The composition features several tall trees in the foreground, to the left hand side as we look at it. They fill the vertical balance of the artwork, allowing a sense of perspective. All significant detail is then placed on the right of them, essentially making them the framing tools of this piece. Bruegel did this regularly, but would only have do so on one side or the other, never on both. You will see the same in some of his prints which derived from engraved artworks which made use of the skills of some of his colleagues in the Netherlands and Belgium. A further tree is placed directly in the centre of the drawing, though with light adorned upon it. Further back the land falls away to allow the piece to breathe, with a small collection of buildings and a more sparse selection of trees and shrubs.

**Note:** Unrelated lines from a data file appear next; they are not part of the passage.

(** ** Filename metadata *)

(** [re.search] by trying a match at each start position, left to right. *)
Section Search.
Variable A : Type.
Variable at_start : str -> option A.
Variable search : str -> option A.
Hypothesis search_eq : forall s, search s =
  match at_start s with
  | Some g => Some g
  | None => match s with [] => None | _ :: s' => search s' end
  end.
Hypothesis at_start_nil : at_start [] = None.


End Search.

Lemma search_yyyy_mm_eq : forall s, search_yyyy_mm s =
  match match_yyyy_mm s with
  | Some g => Some g
  | None => match s with [] => None | _ :: s' => search_yyyy_mm s' end
  end.
Proof. destruct s; reflexivity. Qed.

Lemma search_year_eq : forall s, search_year s =
  match match_year s with
  | Some g => Some g
  | None => match s with [] => None | _ :: s' => search_year s' end
  end.
Proof. destruct s; reflexivity. Qed.







(** ** PDF fingerprints *)













(** ** Discovery *)

Lemma str_eqb_sym : forall a b, str_eqb a b = str_eqb b a.
Proof.
  intros a b. destruct (str_eqb a b) eqn:E, (str_eqb b a) eqn:F; try reflexivity.
  - apply str_eqb_eq in E. subst. rewrite str_eqb_refl in F. discriminate.
  - apply str_eqb_eq in F. subst. rewrite str_eqb_refl in E. discriminate.
Qed.

Lemma at_path_name_false : forall d n e,
  str_eqb n (fname (snd e)) = false -> at_path d n e = false.
Proof.
  intros d n [d' g] H. unfold at_path. cbn in *. rewrite str_eqb_sym, H.
  apply andb_false_r.
Qed.

Ltac close_unmentioned Hne :=
  repeat (apply Forall_cons; [cbn; first [reflexivity | exact Hne] |]); apply Forall_nil.

(** Processing one file leaves alone every entry under another name, and
    none of its audit actions names that other file. *)
Lemma process_file_frame : forall sha256 pats reg orc fi s m e,
  str_eqb (fi_name fi) m = false -> In e (st_fs s) -> fname (snd e) = m ->
  let r := process_file_enhanced sha256 pats reg orc fi s in
  In e (st_fs (snd r)) /\
  exists new, st_trace (snd r) = st_trace s ++ new /\
              Forall (fun a => mentions m a = false) new.
Proof.
  intros sha256 pats reg orc fi s m e Hne He Hm r. subst r.
  assert (Hat : forall d, at_path d (fi_name fi) e = false)
    by (intros d; apply at_path_name_false; rewrite Hm; exact Hne).
  unfold_pipeline.
  generalize (match extract_account_from_filename (fi_name fi) with
              | Some a => VStr a | None => VNone end). intros acc.
  split_matches.
  all: cbn -[detect_broker_tiered extract_period_from_filename
             extract_account_from_filename is_broker_supported py firstn].
  all: simpl_state.
  all: split; [first [ exact He
                     | match goal with
                       | H : fs_rename _ _ _ _ _ = Some _ |- _ =>
                           exact (fs_rename_frame _ _ _ _ _ _ e H He (Hat _) (Hat _))
                       end ]|].
  all: first [close_trace | exists []; split; [symmetry; apply app_nil_r|]].
  all: close_unmentioned Hne.
Qed.

Lemma process_all_frame : forall sha256 pats reg orc L s m e,
  Forall (fun fi => str_eqb (fi_name fi) m = false) L ->
  In e (st_fs s) -> fname (snd e) = m ->
  let r := process_all sha256 pats reg orc L s in
  In e (st_fs (snd r)) /\
  exists new, st_trace (snd r) = st_trace s ++ new /\
              Forall (fun a => mentions m a = false) new.
Proof.
  intros sha256 pats reg orc L. induction L as [|fi L IH]; intros s m e HL He Hm r; subst r.
  - split; [exact He|]. exists []. split; [symmetry; apply app_nil_r | constructor].
  - inversion_clear HL as [|? ? Hfi HL'].
    destruct (process_file_frame sha256 pats reg orc fi s m e Hfi He Hm)
      as [He1 (new1 & Ht1 & Hn1)].
    cbn [process_all]. cbv [bind bump modify ret].
    destruct (process_file_enhanced sha256 pats reg orc fi s) as [[b|] s1] eqn:E;
      cbn [fst snd] in *.
    + cbv beta iota. cbn [fst snd].
      destruct (IH (with_stats (inc_processed (st_stats s1)) s1) m e HL' He1 Hm)
        as [He2 (new2 & Ht2 & Hn2)].
      split; [exact He2|]. exists (new1 ++ new2).
      split; [rewrite Ht2; cbn; rewrite Ht1, app_assoc; reflexivity|].
      apply Forall_app. split; assumption.
    + split; [exact He1|]. exists new1. split; assumption.
Qed.

Lemma scan_directory_spec : forall fs d fi,
  In fi (scan_directory fs d) ->
  exists g, In (d, g) fs /\ fi = get_file_info d g /\ is_supported_file g = true.
Proof.
  intros fs d fi H. unfold scan_directory in H.
  apply in_map_iff in H as (g & <- & Hg). apply filter_In in Hg as [Hg Hsup].
  apply in_map_iff in Hg as ([d' g'] & Eg & Hin). cbn in Eg. subst g'.
  apply filter_In in Hin as [Hin Hd]. cbn in Hd.
  assert (d' = d) by (destruct d, d'; first [reflexivity | discriminate]). subst d'.
  exists g. split; [exact Hin|]. split; [reflexivity | exact Hsup].
Qed.

(** C10: the files discovered in the inbox are exactly entries that are
    regular, have a supported extension (lower-cased) and a size above
    zero. An inbox file failing that test (zero bytes, unsupported
    extension, not a regular file), in an inbox where no other entry has
    its name, is still in the inbox after [import_reports] (whatever the
    broker filter and [dry_run]), and no action of the run names it. *)
Theorem C10_only_supported_files_discovered :
  forall sha256 pats reg orc source_exists mkdir_ok broker dry_run s f,
  (forall fi, In fi (scan_directory (st_fs s) Inbox) ->
     exists g, In (Inbox, g) (st_fs s) /\ fi = get_file_info Inbox g /\
       fregular g = true /\ str_in (lower (suffix (fname g))) supported_extensions = true /\
       0 < fsize g) /\
  (In (Inbox, f) (st_fs s) -> is_supported_file f = false ->
   (forall g, In (Inbox, g) (st_fs s) -> fname g = fname f -> g = f) ->
   let r := import_reports sha256 pats reg orc source_exists mkdir_ok broker dry_run s in
   In (Inbox, f) (st_fs (snd r)) /\
   exists new, st_trace (snd r) = st_trace s ++ new /\
               Forall (fun a => mentions (fname f) a = false) new).
Proof.
  intros sha256 pats reg orc source_exists mkdir_ok broker dry_run s f. split.
  - intros fi H. destruct (scan_directory_spec _ _ _ H) as (g & Hin & -> & Hs).
    exists g. unfold is_supported_file in Hs.
    apply andb_prop in Hs as [Hs Hsz]. apply andb_prop in Hs as [Hext Hreg].
    repeat split; try assumption. apply Z.ltb_lt. exact Hsz.
  - intros Hf Hunsup Huniq r. subst r.
    assert (Hscan : Forall (fun fi => str_eqb (fi_name fi) (fname f) = false)
                           (scan_directory (st_fs s) Inbox)).
    { apply Forall_forall. intros fi Hfi.
      destruct (scan_directory_spec _ _ _ Hfi) as (g & Hin & -> & Hs). cbn.
      destruct (str_eqb (fname g) (fname f)) eqn:E; [|reflexivity].
      apply str_eqb_eq in E. rewrite (Huniq g Hin E) in Hs. congruence. }
    unfold import_reports, scan_inbox.
    destruct source_exists, mkdir_ok; cbv [bind get ret raise negb]; cbv beta iota; cbn [fst snd];
      try (split; [exact Hf|]; exists []; split; [symmetry; apply app_nil_r | constructor]).
    destruct (scan_directory (st_fs s) Inbox) as [|fi0 L0] eqn:Escan.
    + split; [exact Hf|]. exists []. split; [symmetry; apply app_nil_r | constructor].
    + destruct dry_run.
      * split; [exact Hf|]. exists []. split; [symmetry; apply app_nil_r | constructor].
      * assert (Hfilter : forall p, Forall (fun fi => str_eqb (fi_name fi) (fname f) = false)
                                           (filter p (fi0 :: L0))).
        { intros p. apply Forall_forall. intros fi Hfi. apply filter_In in Hfi as [Hfi _].
          exact (proj1 (Forall_forall _ _) Hscan fi Hfi). }
        destruct broker as [[|c b]|];
          match goal with |- context [process_all sha256 pats reg orc ?L' s] => set (L := L') end;
          assert (HL : Forall (fun fi => str_eqb (fi_name fi) (fname f) = false) L)
            by (subst L; first [exact Hscan | apply Hfilter]).
        all: destruct (process_all_frame sha256 pats reg orc L s (fname f) (Inbox, f) HL Hf eq_refl)
          as [He (new & Ht & Hn)].
        all: destruct (process_all sha256 pats reg orc L s) as [[u|] s1] eqn:E; cbn [fst snd] in *.
        all: try (cbn [emit modify bind ret fst snd st_fs st_trace with_trace];
           split; [exact He|]; exists (new ++ [AOpLog]);
           split; [rewrite Ht, app_assoc; reflexivity|];
           apply Forall_app; split; [exact Hn | repeat constructor]).
        all: split; [exact He|]; exists new; split; assumption.
Qed.

Definition empty_file : file :=
  {| fname := py "empty.html"; fsize := 0; fregular := true; ftext := Some [] |}.

Definition st_mixed : state :=
  {| st_fs := [(Inbox, plain_file); (Inbox, empty_file)]; st_reports := []; st_trace := [];
     st_stats := stats0 |}.

Lemma C10_only_supported_files_discovered_witness :
  In (Inbox, empty_file)
     (st_fs (snd (import_reports (fun t => t) [] [] orc_ok true true None false st_mixed))).
Proof.
  destruct (C10_only_supported_files_discovered (fun t => t) [] [] orc_ok true true None false
              st_mixed empty_file) as [_ H].
  refine (proj1 (H ltac:(right; left; reflexivity) ltac:(vm_compute; reflexivity) _)).
  intros g [E | [E | []]] Hn.
  - injection E as <-. vm_compute in Hn. discriminate Hn.
  - injection E as <-. reflexivity.
Defined.


(** * More of the code *)

(** [register_parser]: [PARSER_REGISTRY[broker] = parser_class]; a dict
    assignment keeps an existing key in place and appends a new one. *)
Fixpoint register_parser (reg : registry) (broker : str) (p : parser) : registry :=
  match reg with
  | [] => [(broker, p)]
  | (b, q) :: reg' =>
      if str_eqb broker b then (b, p) :: reg'
      else (b, q) :: register_parser reg' broker p
  end.

(** [list_supported_brokers]: [list(PARSER_REGISTRY.keys())]. *)
Definition list_supported_brokers (reg : registry) : list str := map fst reg.

(** [get_parser]: [None] is the [ValueError] (no class registered) or the
    exception of the constructor. *)
Definition get_parser (reg : registry) (broker : str) : option parser :=
  match registry_get reg broker with
  | Some p => if instantiate_ok p then Some p else None
  | None => None
  end.

Lemma registry_get_register_same : forall reg b p,
  registry_get (register_parser reg b p) b = Some p.
Proof.
  induction reg as [|[b' q] reg IH]; intros b p; cbn.
  - rewrite str_eqb_refl. reflexivity.
  - destruct (str_eqb b b') eqn:E; cbn; rewrite E; [reflexivity | apply IH].
Qed.

Lemma registry_get_register_other : forall reg b p k,
  str_eqb k b = false ->
  registry_get (register_parser reg b p) k = registry_get reg k.
Proof.
  induction reg as [|[b' q] reg IH]; intros b p k Hk; cbn.
  - rewrite Hk. reflexivity.
  - destruct (str_eqb b b') eqn:E; cbn.
    + apply str_eqb_eq in E. subst b'. rewrite Hk. reflexivity.
    + destruct (str_eqb k b'); [reflexivity | apply IH; exact Hk].
Qed.

Lemma keys_register : forall reg b p,
  list_supported_brokers (register_parser reg b p) =
  if existsb (str_eqb b) (list_supported_brokers reg)
  then list_supported_brokers reg
  else list_supported_brokers reg ++ [b].
Proof.
  unfold list_supported_brokers.
  induction reg as [|[b' q] reg IH]; intros b p; cbn; [reflexivity|].
  destruct (str_eqb b b') eqn:E; cbn; [reflexivity|].
  rewrite IH. destruct (existsb (str_eqb b) (map fst reg)); reflexivity.
Qed.

Lemma in_keys_existsb : forall l b, existsb (str_eqb b) l = true <-> In b l.
Proof.
  intros l b. rewrite existsb_exists. split.
  - intros (x & Hx & E). apply str_eqb_eq in E. subst x. exact Hx.
  - intros H. exists b. split; [exact H | apply str_eqb_refl].
Qed.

This piece is now owned by Harvard Art Museums in the United States. They possess a large amount of classical art alongside a good amount of antiquities from all across the world with which students and the public alike can learn from the rich history of art. Many of these items will actually help us to learn more about particular civilisations as well, making them much more than just pretty things to look at when we have a spare moment. The institution is well backed and able to continue to grow this impressive collection which holds something for pretty much every taste. In terms of specific paintings related to European art, you might like to locate the likes of Red Boats, Argenteuil by Claude Monet, Self-Portrait Dedicated to Paul Gauguin by Vincent van Gogh and The Rehearsal by Edgar Degas when visiting this series of buildings and departments.